[RECORDS FOR THE EXERCISE]

Definition SSH_DISCONNECT_HOST_NOT_ALLOWED_TO_CONNECT : Z := 1.
Definition SSH_DISCONNECT_PROTOCOL_ERROR : Z := 2.
Definition SSH_DISCONNECT_KEY_EXCHANGE_FAILED : Z := 3.
Definition SSH_DISCONNECT_RESERVED : Z := 4.
Definition SSH_DISCONNECT_MAC_ERROR : Z := 5.
Definition SSH_DISCONNECT_COMPRESSION_ERROR : Z := 6.
Definition SSH_DISCONNECT_SERVICE_NOT_AVAILABLE : Z := 7.
Definition SSH_DISCONNECT_PROTOCOL_VERSION_NOT_SUPPORTED : Z := 8.
Definition SSH_DISCONNECT_HOST_KEY_NOT_VERIFIABLE : Z := 9.
Definition SSH_DISCONNECT_CONNECTION_LOST : Z := 10.
Definition SSH_DISCONNECT_BY_APPLICATION : Z := 11.
Definition SSH_DISCONNECT_TOO_MANY_CONNECTIONS : Z := 12.
Definition SSH_DISCONNECT_AUTH_CANCELLED_BY_USER : Z := 13.
Definition SSH_DISCONNECT_NO_MORE_AUTH_METHODS_AVAILABLE : Z := 14.
Definition SSH_DISCONNECT_ILLEGAL_USER_NAME : Z := 15.

Definition LIBSSH2_ERROR_SOCKET_NONE : Z := -1.
Definition LIBSSH2_ERROR_BANNER_NONE : Z := -2.
Definition LIBSSH2_ERROR_BANNER_SEND : Z := -3.
Definition LIBSSH2_ERROR_INVALID_MAC : Z := -4.
Definition LIBSSH2_ERROR_KEX_FAILURE : Z := -5.
Definition LIBSSH2_ERROR_ALLOC : Z := -6.
Definition LIBSSH2_ERROR_SOCKET_SEND : Z := -7.
Definition LIBSSH2_ERROR_KEY_EXCHANGE_FAILURE : Z := -8.
Definition LIBSSH2_ERROR_TIMEOUT : Z := -9.
Definition LIBSSH2_ERROR_HOSTKEY_INIT : Z := -10.
Definition LIBSSH2_ERROR_HOSTKEY_SIGN : Z := -11.
Definition LIBSSH2_ERROR_DECRYPT : Z := -12.
Definition LIBSSH2_ERROR_SOCKET_DISCONNECT : Z := -13.
Definition LIBSSH2_ERROR_PROTO : Z := -14.
Definition LIBSSH2_ERROR_PASSWORD_EXPIRED : Z := -15.
Definition LIBSSH2_ERROR_FILE : Z := -16.
Definition LIBSSH2_ERROR_METHOD_NONE : Z := -17.
Definition LIBSSH2_ERROR_PUBLICKEY_UNRECOGNIZED : Z := -18.
Definition LIBSSH2_ERROR_PUBLICKEY_UNVERIFIED : Z := -19.
Definition LIBSSH2_ERROR_CHANNEL_OUTOFORDER : Z := -20.
Definition LIBSSH2_ERROR_CHANNEL_FAILURE : Z := -21.
Definition LIBSSH2_ERROR_CHANNEL_REQUEST_DENIED : Z := -22.
Definition LIBSSH2_ERROR_CHANNEL_UNKNOWN : Z := -23.
Definition LIBSSH2_ERROR_CHANNEL_WINDOW_EXCEEDED : Z := -24.
Definition LIBSSH2_ERROR_CHANNEL_PACKET_EXCEEDED : Z := -25.
Definition LIBSSH2_ERROR_CHANNEL_CLOSED : Z := -26.
Definition LIBSSH2_ERROR_CHANNEL_EOF_SENT : Z := -27.
Definition LIBSSH2_ERROR_SCP_PROTOCOL : Z := -28.
Definition LIBSSH2_ERROR_ZLIB : Z := -29.
Definition LIBSSH2_ERROR_SOCKET_TIMEOUT : Z := -30.
Definition LIBSSH2_ERROR_SFTP_PROTOCOL : Z := -31.
Definition LIBSSH2_ERROR_REQUEST_DENIED : Z := -32.
Definition LIBSSH2_ERROR_METHOD_NOT_SUPPORTED : Z := -33.
Definition LIBSSH2_ERROR_INVAL : Z := -34.
Definition LIBSSH2_ERROR_INVALID_POLL_TYPE : Z := -35.
Definition LIBSSH2_ERROR_PUBLICKEY_PROTOCOL : Z := -36.

Definition LIBSSH2_CHANNEL_WINDOW_DEFAULT : Z := 65536.
Definition LIBSSH2_CHANNEL_PACKET_DEFAULT : Z := 16384.
Definition LIBSSH2_CHANNEL_MINADJUST : Z := 1024.
Definition LIBSSH2_CHANNEL_EXTENDED_DATA_NORMAL : Z := 0.
Definition LIBSSH2_CHANNEL_EXTENDED_DATA_IGNORE : Z := 1.
Definition LIBSSH2_CHANNEL_EXTENDED_DATA_MERGE : Z := 2.
Definition LIBSSH2_CHANNEL_FLUSH_EXTENDED_DATA : Z := -1.
Definition LIBSSH2_CHANNEL_FLUSH_ALL : Z := -2.

Definition LIBSSH2_PACKET_MAXCOMP : Z := 32000.
Definition LIBSSH2_PACKET_MAXDECOMP : Z := 40000.
Definition LIBSSH2_PACKET_MAXPAYLOAD : Z := 40000.

Definition LIBSSH2_SOCKET_POLL_UDELAY : Z := 250000.
Definition LIBSSH2_SOCKET_POLL_MAXLOOPS : Z := 120.

Definition LIBSSH2_METHOD_KEX : Z := 0.
Definition LIBSSH2_METHOD_HOSTKEY : Z := 1.
Definition LIBSSH2_METHOD_CRYPT_CS : Z := 2.
Definition LIBSSH2_METHOD_CRYPT_SC : Z := 3.
Definition LIBSSH2_METHOD_MAC_CS : Z := 4.
Definition LIBSSH2_METHOD_MAC_SC : Z := 5.
Definition LIBSSH2_METHOD_COMP_CS : Z := 6.
Definition LIBSSH2_METHOD_COMP_SC : Z := 7.
Definition LIBSSH2_METHOD_LANG_CS : Z := 8.
Definition LIBSSH2_METHOD_LANG_SC : Z := 9.

Definition LIBSSH2_CALLBACK_IGNORE : Z := 0.
Definition LIBSSH2_CALLBACK_DEBUG : Z := 1.
Definition LIBSSH2_CALLBACK_DISCONNECT : Z := 2.
Definition LIBSSH2_CALLBACK_MACERROR : Z := 3.
Definition LIBSSH2_CALLBACK_X11 : Z := 4.

Definition LIBSSH2_KEX_METHOD_FLAG_REQ_ENC_HOSTKEY : Z := 1.
Definition LIBSSH2_KEX_METHOD_FLAG_REQ_SIGN_HOSTKEY : Z := 2.
#[local] Close Scope Z_scope.

(** ** Methods *)

(** [struct _LIBSSH2_KEX_METHOD] *)
Record kex_method := { kex_name : str; kex_flags : Z }.

(** [struct _LIBSSH2_HOSTKEY_METHOD]: which of its functions are there. *)
Record hostkey_method := { hostkey_name : str; encrypt : bool; sig_verify : bool; initPEM : bool }.

(** [struct _LIBSSH2_CRYPT_METHOD]: [crypt_block] maps the cipher state and a
    block to the next state and block, or fails; [crypt_evp] is the flag for OpenSSL's
    ciphers. *)
Record crypt_method := {
  crypt_name : str;
  blocksize : nat;
  iv_len : Z;
  secret_len : Z;
  crypt_evp : bool;
  crypt_block : str → str → option (str * str) }.

(** [struct _LIBSSH2_MAC_METHOD]: [mac_hash abstract seqno bytes] is the digest of
    [mac_len] bytes; [mac_init] is whether the method takes a key. *)
Record mac_method := {
  mac_name : str;
  mac_len : nat;
  key_len : Z;
  mac_init : bool;
  mac_hash : str → Z → str → str }.

(** [struct _LIBSSH2_COMP_METHOD]. Its functions are told which of their allocations
    succeed and say how many they made. [comp_init allocates compress] is the first
    state, when the method has one, or the error that was reported, if any was;
    [comp_run allocates abstract compress limit src] is the state afterwards, with an
    error or with the data. *)
Record comp_method := {
  comp_name : str;
  comp_init : option ((nat → bool) → bool → nat * (option Z + str));
  comp_run : (nat → bool) → str → bool → Z → str → res (nat * str * (Z + str)) }.

(** ** Packets, channels, listeners *)

(** [struct _LIBSSH2_PACKET]: the buffer may hold more than [data_len] bytes. *)
Record packet := mk_packet {
  data : str;
  data_len : Z;
  data_head : Z;
  mac : Z }.
Definition set_data (v : str) (r : packet) : packet :=
  mk_packet v (data_len r) (data_head r) (mac r).
Definition set_data_len (v : Z) (r : packet) : packet :=
  mk_packet (data r) v (data_head r) (mac r).
Definition set_data_head (v : Z) (r : packet) : packet :=
  mk_packet (data r) (data_len r) v (mac r).
Definition set_mac (v : Z) (r : packet) : packet :=
  mk_packet (data r) (data_len r) (data_head r) v.

(** [libssh2_channel_data]. *)
Record channel_data := mk_channel_data {
  id : Z;
  window_size_initial : Z;
  window_size : Z;
  packet_size : Z;
  close : bool;
  eof : bool;
  extended_data_ignore_mode : Z }.
Definition set_id (v : Z) (r : channel_data) : channel_data :=
  mk_channel_data v (window_size_initial r) (window_size r) (packet_size r) (close r) (eof
    r) (extended_data_ignore_mode r).
Definition set_window_size_initial (v : Z) (r : channel_data) : channel_data :=
  mk_channel_data (id r) v (window_size r) (packet_size r) (close r) (eof r)
    (extended_data_ignore_mode r).
Definition set_window_size (v : Z) (r : channel_data) : channel_data :=
  mk_channel_data (id r) (window_size_initial r) v (packet_size r) (close r) (eof r)
    (extended_data_ignore_mode r).
Definition set_packet_size (v : Z) (r : channel_data) : channel_data :=
  mk_channel_data (id r) (window_size_initial r) (window_size r) v (close r) (eof r)
    (extended_data_ignore_mode r).
Definition set_close (v : bool) (r : channel_data) : channel_data :=
  mk_channel_data (id r) (window_size_initial r) (window_size r) (packet_size r) v (eof r)
    (extended_data_ignore_mode r).
Definition set_eof (v : bool) (r : channel_data) : channel_data :=
  mk_channel_data (id r) (window_size_initial r) (window_size r) (packet_size r) (close r) v
    (extended_data_ignore_mode r).
Definition set_extended_data_ignore_mode (v : Z) (r : channel_data) : channel_data :=
  mk_channel_data (id r) (window_size_initial r) (window_size r) (packet_size r) (close r)
    (eof r) v.

(** [struct _LIBSSH2_CHANNEL]. *)
Record channel := mk_channel {
  channel_type : str;
  blocking : bool;
  exit_status : Z;
  ch_local : channel_data;
  ch_remote : channel_data;
  adjust_queue : Z;
  close_cb : bool }.
Definition set_channel_type (v : str) (r : channel) : channel :=
  mk_channel v (blocking r) (exit_status r) (ch_local r) (ch_remote r) (adjust_queue r)
    (close_cb r).
Definition set_blocking (v : bool) (r : channel) : channel :=
  mk_channel (channel_type r) v (exit_status r) (ch_local r) (ch_remote r) (adjust_queue r)
    (close_cb r).
Definition set_exit_status (v : Z) (r : channel) : channel :=
  mk_channel (channel_type r) (blocking r) v (ch_local r) (ch_remote r) (adjust_queue r)
    (close_cb r).
Definition set_ch_local (v : channel_data) (r : channel) : channel :=
  mk_channel (channel_type r) (blocking r) (exit_status r) v (ch_remote r) (adjust_queue r)
    (close_cb r).
Definition set_ch_remote (v : channel_data) (r : channel) : channel :=
  mk_channel (channel_type r) (blocking r) (exit_status r) (ch_local r) v (adjust_queue r)
    (close_cb r).
Definition set_adjust_queue (v : Z) (r : channel) : channel :=
  mk_channel (channel_type r) (blocking r) (exit_status r) (ch_local r) (ch_remote r) v
    (close_cb r).
Definition set_close_cb (v : bool) (r : channel) : channel :=
  mk_channel (channel_type r) (blocking r) (exit_status r) (ch_local r) (ch_remote r)
    (adjust_queue r) v.

(** [struct _LIBSSH2_LISTENER]. *)
Record listener := mk_listener {
  li_host : str;
  li_port : Z;
  queue : list channel;
  queue_size : Z;
  queue_maxsize : Z }.
Definition set_li_host (v : str) (r : listener) : listener :=
  mk_listener v (li_port r) (queue r) (queue_size r) (queue_maxsize r).
Definition set_li_port (v : Z) (r : listener) : listener :=
  mk_listener (li_host r) v (queue r) (queue_size r) (queue_maxsize r).
Definition set_queue (v : list channel) (r : listener) : listener :=
  mk_listener (li_host r) (li_port r) v (queue_size r) (queue_maxsize r).
Definition set_queue_size (v : Z) (r : listener) : listener :=
  mk_listener (li_host r) (li_port r) (queue r) v (queue_maxsize r).
Definition set_queue_maxsize (v : Z) (r : listener) : listener :=
  mk_listener (li_host r) (li_port r) (queue r) (queue_size r) v.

[/RECORDS FOR THE EXERCISE]

_EXERCISE PROMPT_
For this exercise, please output exactly the lines above starting at the line with "#[local] Close Scope Z_scope." and ending at the line with "(** [struct _LIBSSH2_HOSTKEY_METHOD]: which", ends included.

_RESPONSE AREA_
#[local] Close Scope Z_scope.

(** ** Methods *)

(** [struct _LIBSSH2_KEX_METHOD] *)
Record kex_method := { kex_name : str; kex_flags : Z }.

(** [struct _LIBSSH2_HOSTKEY_METHOD]: which of its functions are there. *)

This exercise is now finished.